DAKAR (Reuters) - Senegal President Macky Sall's ruling coalition was set on Monday to retain a commanding majority in parliament after a weekend election, a presidential aide said, but the opposition claimed the results were tainted by fraud.
Sall came to power in 2012 by defeating longtime incumbent Abdoulaye Wade in a vote that reaffirmed Sengal's status as one of West Africa's most stable democracies.
"We have won 42 districts of the 45 in the country," Mahmoud Saleh, a political adviser to Sall, told Reuters. "This gives us a comfortable majority in parliament."
Sall's coalition won 43 of 45 districts in 2012. The new parliament will have 165 seats, 105 through direct suffrage while 60 will be apportioned from party lists.
Sunday's vote was marred, however, by delays in issuing biometric identity cards that prevented hundreds of voters from casting their ballots, part of what opposition leaders said was an intensifying clampdown on political opposition.

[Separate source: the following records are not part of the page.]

(* ===== verification/Idtree.v ===== *)
(** * Id trees

    lib/util/idtree.c and idtree_random.c: the radix tree that gives out ids for
    handles, sessions and requests and finds what was stored under them. *)

From S2P Require Import Prelude.
From stdpp Require Import prelude list.

#[local] Open Scope Z_scope.

Definition IDR_BITS : Z := 5.
Definition IDR_FULL : Z := 0xffffffff.
Definition IDR_SIZE : Z := Z.shiftl 1 IDR_BITS.
Definition IDR_MASK : Z := Z.shiftl 1 IDR_BITS - 1.
Definition MAX_ID_SHIFT : Z := 4 * 8 - 1.
Definition MAX_ID_BIT : Z := Z.shiftl 1 MAX_ID_SHIFT.
Definition MAX_ID_MASK : Z := MAX_ID_BIT - 1.
Definition MAX_LEVEL : nat := Z.to_nat ((MAX_ID_SHIFT + IDR_BITS - 1) / IDR_BITS).
Definition IDR_FREE_MAX : Z := Z.of_nat (MAX_LEVEL + MAX_LEVEL).

Definition set_bit (bit v : Z) : Z := Z.lor v (Z.shiftl 1 bit).
Definition clear_bit (bit v : Z) : Z := clear_bits v (Z.shiftl 1 bit).
Definition test_bit (bit v : Z) : bool := has_bits v (Z.shiftl 1 bit).

(** What a pointer in the tree refers to. Every layer has one pointer to it, so a
    layer is the value behind that pointer. In the lowest layer the pointers are those
    of the user. *)
Inductive node := Null | User (ptr : Z) | Layer (bitmap : Z) (ary : list node) (count : Z).

(** [id_free] is a list of layers that are linked by their first pointers. The tree
    has at most [MAX_LEVEL] layers. *)
Record idr_context := Idr { top : node; id_free : node; layers : nat; id_free_cnt : Z }.

Definition set_ary (p : node) (n : Z) (x : node) : node :=
  match p with Layer bm ary c => Layer bm (<[Z.to_nat n := x]> ary) c | _ => p end.

Definition set_top (p : node) (idp : idr_context) : idr_context := Idr p (id_free idp) (layers idp) (id_free_cnt idp).

(** ** Free layers *)

(** [None] for NULL. *)
Definition alloc_layer (idp : idr_context) : option (node * idr_context) :=
  match id_free idp with
  | Layer bm ary c =>
      Some (Layer bm (<[0%nat := Null]> ary) c,
            Idr (top idp) (default Null (ary !! 0%nat)) (layers idp) (id_free_cnt idp - 1))
  | _ => None
  end.

Definition free_layer (idp : idr_context) (p : node) : idr_context :=
  Idr (top idp) (set_ary p 0 (id_free idp)) (layers idp) (id_free_cnt idp + 1).

(** [n < maxid], so that at most [fuel] = [maxid - n] bits are tested. *)
Fixpoint next_bit (fuel : nat) (bm n : Z) : Z :=
  match fuel with
  | O => n
  | S fuel => if negb (test_bit n bm) then next_bit fuel bm (n + 1) else n
  end.

Definition find_next_bit (bm maxid n : Z) : Z := next_bit (Z.to_nat (maxid - n)) bm n.

Definition zero_layer : node := Layer 0 (replicate 32 Null) 0.

(** [avail]: the number of layers that can still be allocated. *)
Fixpoint idr_pre_get (avail : nat) (idp : idr_context) : idr_context :=
  if id_free_cnt idp <? IDR_FREE_MAX then
    match avail with
    | O => idp
    | S avail => idr_pre_get avail (free_layer idp zero_layer)
    end
  else idp.

(** ** Allocation *)

(** The layers above the current one that are in [pa], nearest first, each with the
    index of the pointer that was followed. *)
Definition path := list (node * Z).

(** The tree, with [p] at the end of the path. *)
Fixpoint plug (p : node) (pa : path) : node :=
  match pa with
  | [] => p
  | (q, m) :: pa => plug (set_ary q m p) pa
  end.

Inductive alloc_result := Placed (id : Z) | Need_to_grow (id : Z) | No_space.

(** The layers above a layer that has become full. *)
Fixpoint mark_full (l : nat) (n : Z) (p : node) (pa : path) : node :=
  match p with
  | Layer bm _ _ =>
      if bm =? IDR_FULL then
        if (MAX_LEVEL <=? l)%nat then plug p pa
        else
          match pa with
          | [] => p
          | (q, m) :: pa =>
              let n := Z.shiftr n IDR_BITS in
              match set_ary q m p with
              | Layer bm ary c => mark_full (S l) n (Layer (set_bit (Z.land n IDR_MASK) bm) ary c) pa
              | q => plug q pa
              end
          end
      else plug p pa
  | _ => plug p pa
  end.

(** A shift of 32 and more, which C leaves open, as the processors do it. *)
Definition shl (x n : Z) : Z := Z.shiftl x (n mod 32).
Definition shr (x n : Z) : Z := Z.shiftr x (n mod 32).

(** The loop of [sub_alloc] at the layer [p] of height [l], with the label restart as
    the beginning at the top. [None]: a pointer that is not a layer is followed, or the
    fuel is used up. *)
Fixpoint alloc_loop (fuel : nat) (ptr : Z) (idp : idr_context) (id : Z) (l : nat) (p : node) (pa : path)
    : option (alloc_result * idr_context) :=
  match fuel, p with
  | S fuel, Layer bitmap ary count =>
      let sh := IDR_BITS * Z.of_nat l in
      let n := Z.land (shr id sh) IDR_MASK in
      let bm := Z.lxor bitmap IDR_FULL in
      let m := find_next_bit bm IDR_SIZE n in
      if m =? IDR_SIZE then
        let l := S l in
        let oid := id in
        let id := u32 (Z.lor id (shl 1 (IDR_BITS * Z.of_nat l) - 1) + 1) in
        match pa with
        | [] => Some (Need_to_grow id, set_top p idp)
        | (q, k) :: pa =>
            let p := set_ary q k p in
            let sh := IDR_BITS * Z.of_nat (S l) in
            if shr oid sh =? shr id sh then alloc_loop fuel ptr idp id l p pa
            else alloc_loop fuel ptr idp id (pred (layers idp)) (plug p pa) []
        end
      else
        let id := if negb (m =? n) then u32 (shl (Z.lxor (Z.lxor (shr id sh) n) m) sh) else id in
        if MAX_ID_BIT <=? id then Some (No_space, set_top (plug p pa) idp)
        else
          match l with
          | O =>
              let p := Layer (set_bit m bitmap) (<[Z.to_nat m := User ptr]> ary) (count + 1) in
              Some (Placed id, set_top (mark_full 0 id p pa) idp)
          | S l =>
              child ← ary !! Z.to_nat m;
              match child with
              | Null =>
                  match alloc_layer idp with
                  | None => Some (No_space, set_top (plug p pa) idp)
                  | Some (pn, idp) =>
                      alloc_loop fuel ptr idp id l pn ((Layer bitmap (<[Z.to_nat m := pn]> ary) (count + 1), m) :: pa)
                  end
              | _ => alloc_loop fuel ptr idp id l child ((p, m) :: pa)
              end
          end
  | _, _ => None
  end.

(** Seven levels are gone up at most, and down again after each of them. *)
Definition ALLOC_FUEL : nat := 64.

Definition sub_alloc (idp : idr_context) (ptr starting_id : Z) : option (alloc_result * idr_context) :=
  alloc_loop ALLOC_FUEL ptr idp (u32 starting_id) (pred (layers idp)) (top idp) [].

(** The layers that were put on top are taken off again. *)
Fixpoint tear_down (added : nat) (idp : idr_context) (p : node) : idr_context :=
  match added, p with
  | S added, Layer _ ary _ => tear_down added (free_layer idp (Layer 0 (<[0%nat := Null]> ary) 0)) (default Null (ary !! 0%nat))
  | _, _ => idp
  end.

Definition count_of (p : node) : Z := match p with Layer _ _ c => c | _ => 0 end.
Definition bitmap_of (p : node) : Z := match p with Layer bm _ _ => bm | _ => 0 end.

(** New layers on top, while [id] is outside; [more] is [MAX_LEVEL - layers]. The
    result is the top and its height, or nothing if there are no layers. *)
Fixpoint grow (more added : nat) (idp : idr_context) (id : Z) (layers : nat) (p : node)
    : option (node * nat) * idr_context :=
  match more with
  | O => (Some (p, layers), idp)
  | S more =>
      if Z.shiftl 1 (Z.of_nat layers * IDR_BITS) <=? id then
        if count_of p =? 0 then grow more added idp id (S layers) p
        else
          match alloc_layer idp with
          | Some (Layer bm ary _, idp) =>
              let bm := if bitmap_of p =? IDR_FULL then set_bit 0 bm else bm in
              grow more (S added) idp id (S layers) (Layer bm (<[0%nat := p]> ary) 1)
          | _ => (None, tear_down added idp p)
          end
      else (Some (p, layers), idp)
  end.

(** From the label build_up on; every turn has a layer more. *)
Fixpoint build_up (fuel : nat) (ptr : Z) (idp : idr_context) (id : Z) : option (Z * idr_context) :=
  match fuel with
  | O => None
  | S fuel =>
      match (match top idp with Null => alloc_layer idp | p => Some (p, idp) end) with
      | None => Some (-1, idp)
      | Some (p, idp) =>
          let layers := match top idp with Null => 1%nat | _ => layers idp end in
          match grow (MAX_LEVEL - layers) 0 idp id layers p with
          | (None, idp) => Some (-1, idp)
          | (Some (p, layers), idp) =>
              '(v, idp) ← sub_alloc (Idr p (id_free idp) layers (id_free_cnt idp)) ptr id;
              match v with
              | Placed id => Some (id, idp)
              | Need_to_grow id => build_up fuel ptr idp (i32 id)
              | No_space => Some (-1, idp)
              end
          end
      end
  end.

Definition idr_get_new_above_int (avail : nat) (idp : idr_context) (ptr starting_id : Z) : option (Z * idr_context) :=
  build_up (S MAX_LEVEL) ptr (idr_pre_get avail idp) starting_id.

(** ** Removal *)

(** The layers that lose their last pointer go to the free list. [true]: the whole
    tree is gone. *)
Fixpoint drop_empty (idp : idr_context) (p : node) (pa : path) : node * bool * idr_context :=
  match p with
  | Layer bm ary c =>
      let p := Layer bm ary (c - 1) in
      if c - 1 =? 0 then
        let idp := free_layer idp p in
        match pa with
        | [] => (Null, true, idp)
        | (q, n) :: pa => drop_empty idp (set_ary q n Null) pa
        end
      else (plug p pa, false, idp)
  | _ => (plug p pa, false, idp)
  end.

(** The loop of [sub_remove] from the layer [p] down, [l] being [shift / IDR_BITS]. *)
Fixpoint remove_loop (l : nat) (idp : idr_context) (id : Z) (p : node) (pa : path) : option (Z * idr_context) :=
  match l, p with
  | S l', Layer bm ary c =>
      let n := Z.land (Z.shiftr id (IDR_BITS * Z.of_nat l)) IDR_MASK in
      child ← ary !! Z.to_nat n;
      remove_loop l' idp id child ((Layer (clear_bit n bm) ary c, n) :: pa)
  | O, Layer bm ary c =>
      let n := Z.land id IDR_MASK in
      if test_bit n bm then
        let '(p, gone, idp) := drop_empty idp (Layer (clear_bit n bm) (<[Z.to_nat n := Null]> ary) c) pa in
        Some (0, Idr p (id_free idp) (if gone then 0%nat else layers idp) (id_free_cnt idp))
      else Some (-1, set_top (plug p pa) idp)
  | _, Null => Some (-1, set_top (plug p pa) idp)
  | _, User _ => None
  end.

(** [shift] is [5 * l], or negative for an empty tree, where nothing is done. *)
Definition sub_remove (idp : idr_context) (l : nat) (id : Z) : option (Z * idr_context) :=
  remove_loop l idp id (top idp) [].

(** Layers that are too many are freed; [fuel] need not exceed their number. *)
Fixpoint free_spare (fuel : nat) (idp : idr_context) : idr_context :=
  match fuel with
  | O => idp
  | S fuel =>
      if IDR_FREE_MAX <=? id_free_cnt idp then
        match alloc_layer idp with Some (_, idp) => free_spare fuel idp | None => idp end
      else idp
  end.

Definition idr_remove (idp : idr_context) (id : Z) : option (Z * idr_context) :=
  let id := Z.land id MAX_ID_MASK in
  '(r, idp) ← sub_remove idp (pred (layers idp)) id;
  if r =? -1 then Some (-1, idp)
  else
    let idp :=
      match top idp with
      | Layer bm ary count =>
          match ary !! 0%nat with
          | Some (Layer _ _ _ as p) =>
              if (count =? 1) && (1 <? layers idp)%nat then
                let idp := free_layer idp (Layer 0 ary 0) in
                Idr p (id_free idp) (pred (layers idp)) (id_free_cnt idp)
              else idp
          | _ => idp
          end
      | _ => idp
      end in
    Some (0, free_spare (Z.to_nat (id_free_cnt idp)) idp).

(** ** Search *)

Fixpoint find_loop (k : nat) (p : node) (id : Z) : node :=
  match k, p with
  | S k, Layer _ ary _ => find_loop k (default Null (ary !! Z.to_nat (Z.land (Z.shiftr id (IDR_BITS * Z.of_nat k)) IDR_MASK))) id
  | _, _ => p
  end.

Definition idr_find (idp : idr_context) (id : Z) : node :=
  let n := Z.of_nat (layers idp) * IDR_BITS in
  if (n + IDR_BITS <? 31) && negb (Z.shiftr (Z.land id MAX_ID_MASK) (n + IDR_BITS) =? 0) then Null
  else find_loop (layers idp) (top idp) (Z.land id MAX_ID_MASK).

(** ** Public interface *)

Definition idr_init : idr_context := Idr Null Null 0 0.

Definition idr_get_new_above (avail : nat) (idp : idr_context) (ptr starting_id limit : Z) : option (Z * idr_context) :=
  '(ret, idp) ← idr_get_new_above_int avail idp ptr starting_id;
  if limit <? ret then '(_, idp) ← idr_remove idp ret; Some (-1, idp) else Some (ret, idp).

Definition idr_get_new (avail : nat) (idp : idr_context) (ptr limit : Z) : option (Z * idr_context) :=
  '(ret, idp) ← idr_get_new_above_int avail idp ptr 0;
  if limit <? ret then '(_, idp) ← idr_remove idp ret; Some (-1, idp) else Some (ret, idp).

(** The random numbers, of 32 bits, are arguments; [None] also stands for a division
    by zero. *)
Definition idr_get_new_random (avail : nat) (r1 r2 : Z) (idp : idr_context) (ptr limit : Z) : option (Z * idr_context) :=
  if u32 limit =? 0 then None
  else
    '(id, idp) ← idr_get_new_above avail idp ptr (i32 (1 + r1 mod u32 limit)) limit;
    '(id, idp) ← (if id =? -1 then
                    let half := u32 (Z.quot limit 2) in
                    if half =? 0 then None else idr_get_new_above avail idp ptr (i32 (1 + r2 mod half)) limit
                  else Some (id, idp));
    if id =? -1 then idr_get_new_above avail idp ptr 1 limit else Some (id, idp).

Political demonstrations are routinely halted by a heavy police presence and the mayor of the capital Dakar, one of Sall's main competitors, was jailed in March for embezzling public funds, charges Sall's opponents say are politically motivated.
"What happened yesterday was not incompetence but sabotage to commit fraud," said opposition leader Amadou Sall. A government spokesman denied the charges of fraud and accused the opposition of being a "sore loser".
Senegal is the only nation on mainland West Africa not to have seen a coup or civil war since independence and its political stability has helped it attract major investments in infrastructure and its emerging oil sector.